Stein: Yes. The mother presented to the hospital and at the time, she was having some cramping and some vaginal bleeding. When they were running her bloodwork, there were some changes that were consistent with possible COVID-19 infection. She had also reported that she had a cough for about a week. They did go ahead and do a nasal swab on her, and she was positive for SARS-CoV-2. At that point, they were not sure if what was happening with her pregnancy was related, but they knew that she was infected and wanted to prevent any transfer of infection to the infant. They needed to move forward pretty quickly with a C section.

Barr: Yeah. Can you talk about how you and others went about analyzing the cord, the blood in the cord, and the placenta tissue?

Stein: Yes. Thankfully, the caregivers at the hospital were in contact with their laboratory staff. As soon as they knew that the infant had tested positive for COVID-19, they made sure to save any remaining samples that were present on the infant. Although we didn’t get quite as many samples as we would hope if this were a proactive thing we were looking at, we were lucky enough to get cord blood that had been frozen. That is very good for trying to detect nucleic acids, which is what we were looking for with my assay. Then unfortunately, the placenta while was saved, it sat in formalin for about two weeks, which can degrade nucleic acid. With the help of the pathologists and the National Cancer Institute, they were able to look at the placenta with H&E staining [the combination of two dyes, haematoxylin and eosin] to look at the pathology. Then they did try to do some staining to look for virus and were unable in the tissue that was saved in formalin. We also did extractions from the infant cord blood and then some urine samples from early in life. I ran those via PCR [polymerase chain reaction] to look for the SARS-CoV-2 nucleic acids. We weren’t able to find it in the placenta. There are a couple of reasons why that might be, but we did end up finding it in the cord blood and in one of the early urine samples, which was very exciting.
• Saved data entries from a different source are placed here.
(* ===== verification/PtsCheckin.v ===== *)
(** Checking time stamps in (src/drivers/media_sync/pts_server/
    pts_server_core.c, [ptsserver_checkin_pts_size] for video and
    [ptsserver_checkin_apts_size] for audio). *)

From stdpp Require Import base list numbers gmap.
From Stdlib Require Import ZArith Lia Bool.
From S2P Require Import Prelude.
From S2P Require Import PtsServer.

#[local] Open Scope Z_scope.

Record checkin_pts_size := mk_checkin { ci_size : Z; ci_pts : Z; ci_pts_64 : Z }.

Record checkin_apts_size := mk_acheckin { ai_offset : Z; ai_size : Z; ai_pts_90k : Z; ai_pts_64 : Z }.

(** ** Video *)

(** The walk over the full list: nodes up to [mLastDropIndex] go.  The result
    tells whether one went. *)
Fixpoint drop_old (l : list Z) (del : bool) : I bool :=
  match l with
  | [] => mret del
  | p :: l =>
      n ← node_at p;
      last ← gets mLastDropIndex;
      if n_index n <=? last then
        release_node p;;
        modify (fun s => s <| mLastDropIndex := u32 (mLastDropIndex s + 1) |>);;
        drop_old l true
      else drop_old l del
  end.

(** The first node of the list goes. *)
Definition drop_first : I unit :=
  l ← gets pts_list;
  p ← of_option (head l);
  release_node p.

(** Room for a node when the list is full. *)
Definition make_room : I unit :=
  s ← get;
  when (mMaxCount s <=? mListSize s)
    (del ← drop_old (pts_list s) false;
     when (negb del) drop_first).

(** The offsets that are recorded with every call. *)
Definition record_offsets (ci : checkin_pts_size) (isOffset : bool) : I unit :=
  s ← get;
  l ← of_option (aset (last_offset s) (write_count s mod 2) (ci_size ci));
  modify (fun s => s <| last_offset := l |> <| write_count := u32 (write_count s + 1) |>
    <| mLastCheckinPieceOffset :=
         if isOffset then ci_size ci else u32 (mLastCheckinPieceOffset s + mLastCheckinPieceSize s) |>).

Definition record_piece (ci : checkin_pts_size) : I unit :=
  modify (fun s => s <| mLastCheckinPieceSize := ci_size ci |> <| mLastCheckinPiecePts := ci_pts ci |>
                     <| mLastCheckinPiecePts64 := ci_pts_64 ci |>).

(** The first node of the free list, removed from it. *)
Definition take_free : I (option Z) :=
  l ← gets pts_free_list;
  match l with
  | [] => mret None
  | p :: l => node_at p;; modify (fun s => s <| pts_free_list := l |>);; mret (Some p)
  end.

(** [list_for_each_entry_safe(cur, ...) if (test cur) break;
    list_add_tail(&ptn->node, &cur->node)] *)
Fixpoint insert_before (test : pts_node → bool) (p : Z) (l : list Z) : I (list Z) :=
  match l with
  | [] => mret [p]
  | q :: l =>
      n ← node_at q;
      if test n then mret (p :: q :: l) else l ← insert_before test p l; mret (q :: l)
  end.

(** Where the new node goes: by the time stamp in C2 mode; otherwise by the
    time stamp among recent nodes close in time, and by the offset when the
    time stamp is invalid. *)
Definition goes_before (c2 : bool) (n cur : pts_node) : bool :=
  if c2 then n_pts_64 n <=? n_pts_64 cur
  else if negb (n_pts_64 n =? u64 (-1)) then
    (n_pts_64 n <=? n_pts_64 cur) && (get_llabs (n_pts_64 n - n_pts_64 cur) <? DEFAULT_REWIND_PTS_THRESHOLD)
    && (abs32 (n_index n - n_index cur) <? DEFAULT_REWIND_INDEX_THRESHOLD)
  else n_offset n <=? n_offset cur.

(** The node of a frame: filled, linked and counted. *)
Definition checkin_fill (ci : checkin_pts_size) (isOffset : bool) (p : Z) : I unit :=
  when (negb isOffset)
    (modify (fun s => s <| mLastCheckinSize := u32 (mLastCheckinPieceOffset s - mLastCheckinOffset s) |>));;
  s ← get;
  upd_node p (fun n => n
    <| n_offset := if isOffset then ci_size ci else u32 (mLastCheckinOffset s + mLastCheckinSize s) |>
    <| n_pts_90k := ci_pts ci |> <| n_pts_64 := ci_pts_64 ci |> <| n_expired_count := MAX_EXPIRED_COUNT |>
    <| n_index := mLastIndex s |>);;
  modify (fun s => s <| mLastIndex := u32 (mLastIndex s + 1) |>).

Definition checkin_link (p : Z) : I unit :=
  s ← get;
  n ← node_at p;
  l ← insert_before (goes_before (setC2Mode s) n) p (pts_list s);
  modify (fun s => s <| pts_list := l |>).

Definition checkin_count (p : Z) : I unit :=
  n ← node_at p;
  s ← get;
  upd_node p (fun n => n <| n_duration_count := mLastCheckinDurationCount s |>);;
  when ((n_pts_64 n <? mLastCheckinPts64 s)
        && (get_llabs (n_pts_64 n - mLastCheckinPts64 s) >? DEFAULT_REWIND_PTS_THRESHOLD))
    (modify (fun s => s <| mLastCheckinDurationCount := u32 (mLastCheckinDurationCount s + 1) |>));;
  modify (fun s => s <| mLastCheckinPts := u32 (n_pts_90k n) |> <| mLastCheckinPts64 := u32 (n_pts_64 n) |>
                     <| mListSize := u32 (mListSize s + 1) |>).

Definition checkin_head (ci : checkin_pts_size) (isOffset : bool) : I (option Z) :=
  o ← take_free;
  match o with
  | None => mret None
  | Some p => checkin_fill ci isOffset p;; checkin_link p;; checkin_count p;; mret (Some p)
  end.

(** The rest of the function, [p] the node of the frame. *)
Definition checkin_finish (ci : checkin_pts_size) (isOffset : bool) (p : Z) : I Z :=
  s ← get;
  when (mPtsCheckinStarted s =? 0)
    (modify (fun s => s <| mFirstCheckinOffset := if isOffset then ci_size ci else 0 |>
       <| mFirstCheckinSize := ci_size ci |> <| mFirstCheckinPts := ci_pts ci |>
       <| mFirstCheckinPts64 := u32 (ci_pts_64 ci) |> <| mPtsCheckinStarted := 1 |>));;
  n ← node_at p;
  modify (fun s =>
    if truth (mAlignmentOffset s) then
      s <| mLastCheckinOffset := u32 (mLastCheckinOffset s + mAlignmentOffset s) |>
        <| mLastCheckinPieceOffset := u32 (mLastCheckinPieceOffset s + mAlignmentOffset s) |>
        <| mAlignmentOffset := 0 |>
    else s <| mLastCheckinOffset := n_offset n |>);;
  record_piece ci;;
  mret 0.

(** The body of [ptsserver_checkin_pts_size]; a time stamp 0 marks a further
    piece of the last frame. *)
Definition checkin_pts (ci : checkin_pts_size) (isOffset : bool) : I Z :=
  make_room;;
  record_offsets ci isOffset;;
  if ci_pts ci =? 0 then
    s ← get;
    if truth (mListSize s) then
      p ← of_option (last (pts_list s)); checkin_finish ci isOffset p
    else record_piece ci;; mret 0
  else
    o ← checkin_head ci isOffset;
    match o with
    | None => mret (-1)
    | Some p => checkin_finish ci isOffset p
    end.

Definition ptsserver_checkin_pts_size (id : Z) (ci : checkin_pts_size) (isOffset : bool) : V Z :=
  on_instance id (-1) (checkin_pts ci isOffset).

(** ** Audio *)

(** The body of [ptsserver_checkin_apts_size]. *)
Definition checkin_apts (ai : checkin_apts_size) : I Z :=
  s ← get;
  when (mMaxCount s <=? mListSize s) drop_first;;
  o ← take_free;
  match o with
  | None => mret (-1)
  | Some p =>
      upd_node p (fun n => n <| n_offset := ai_offset ai |> <| n_pts_90k := ai_pts_90k ai |> <| n_pts_64 := ai_pts_64 ai |>);;
      modify (fun s => s <| pts_list := pts_list s ++ [p] |> <| mListSize := u32 (mListSize s + 1) |>);;
      s ← get;
      when (mPtsCheckinStarted s =? 0)
        (modify (fun s => s <| mFirstCheckinOffset := ai_offset ai |> <| mFirstCheckinSize := ai_size ai |>
           <| mFirstCheckinPts90k := ai_pts_90k ai |> <| mFirstCheckinPts64 := u32 (ai_pts_64 ai) |>
           <| mPtsCheckinStarted := 1 |>));;
      n ← node_at p;
      modify (fun s =>
        if truth (mAlignmentOffset s) then
          s <| mLastCheckinOffset := mAlignmentOffset s |> <| mAlignmentOffset := 0 |>
        else s <| mLastCheckinOffset := n_offset n |>);;
      modify (fun s => s <| mLastCheckinSize := ai_size ai |> <| mLastCheckinPts90k := ai_pts_90k ai |>
                         <| mLastCheckinPts64 := u32 (ai_pts_64 ai) |>);;
      mret 0
  end.

Definition ptsserver_checkin_apts_size (id : Z) (ai : checkin_apts_size) : V Z :=
  on_server id (-1) (checkin_apts ai).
Barr: That is really interesting. So have there been other cases like this that have shed any more light on this mode of transmission?
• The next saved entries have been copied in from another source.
(* ===== verification/PtsLists.v ===== *)
(** The lists of an instance of the PTS server (src/drivers/media_sync/
    pts_server/pts_server_core.c): every operation on an instance runs without
    undefined behaviour and keeps its nodes together - each is in exactly one
    of the two lists, and [mListSize] counts the first. *)

From stdpp Require Import base list numbers gmap.
From Stdlib Require Import ZArith Lia Bool.
From S2P Require Import Prelude.
From S2P Require Import PtsServer.
From S2P Require Import PtsCheckin.
From S2P Require Import PtsCheckout.

#[local] Open Scope Z_scope.

(** ** The invariant *)

Record ins_ok (s : psinstance) : Prop := {
  io_nodes : pts_list s ++ pts_free_list s ≡ₚ seqZ 0 (zlen (all_free_ptn s));
  io_size : mListSize s = zlen (pts_list s);
  io_count : all_free_ptn s = [] ∨ zlen (all_free_ptn s) = mMaxCount s;
  io_max : 1 ≤ mMaxCount s < 2 ^ 32;
  io_offsets : zlen (last_offset s) = 2;
  io_writes : 0 ≤ write_count s
}.

(** The part of the state the invariant speaks of. *)
Definition same_lists (s s' : psinstance) : Prop :=
  pts_list s' = pts_list s ∧ pts_free_list s' = pts_free_list s ∧ zlen (all_free_ptn s') = zlen (all_free_ptn s) ∧
  mListSize s' = mListSize s ∧ mMaxCount s' = mMaxCount s ∧ zlen (last_offset s') = zlen (last_offset s) ∧
  (0 ≤ write_count s → 0 ≤ write_count s').

Lemma same_lists_refl s : same_lists s s.
Proof. by repeat split. Qed.

Lemma same_lists_trans s1 s2 s3 : same_lists s1 s2 → same_lists s2 s3 → same_lists s1 s3.
Proof. unfold same_lists. intuition congruence. Qed.

Lemma ins_ok_same s s' : ins_ok s → same_lists s s' → ins_ok s'.
Proof.
  intros [H1 H2 H3 H4 H5 H6] (E1 & E2 & E3 & E4 & E5 & E6 & E7).
  split; rewrite ?E1, ?E2, ?E3, ?E4, ?E5, ?E6; try done; [|by auto].
  destruct H3 as [H3|H3]; [left|by right]. rewrite H3 in E3. destruct (all_free_ptn s'); [done|]. unfold zlen in E3. cbn in E3. lia.
Qed.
Stein: There have been some other cases which have come very close to what we’ve been doing. I’m not aware at this moment of another that has found it specifically in cord blood. But there are multiple publications now where they have found the nucleic acid within the placenta, which is something we were not able to do. Interestingly, we’ve been looking at this recently to find if there are any reports of whether or not they have found the virus within tissues of pregnancies that have been lost. At the moment, it looks like there’s not. This is something that we’re also actively interested in pursuing to see in cases where the pregnancy was unfortunately lost when the mother was infected with COVID-19, if somehow the virus transferred to the fetus at that point.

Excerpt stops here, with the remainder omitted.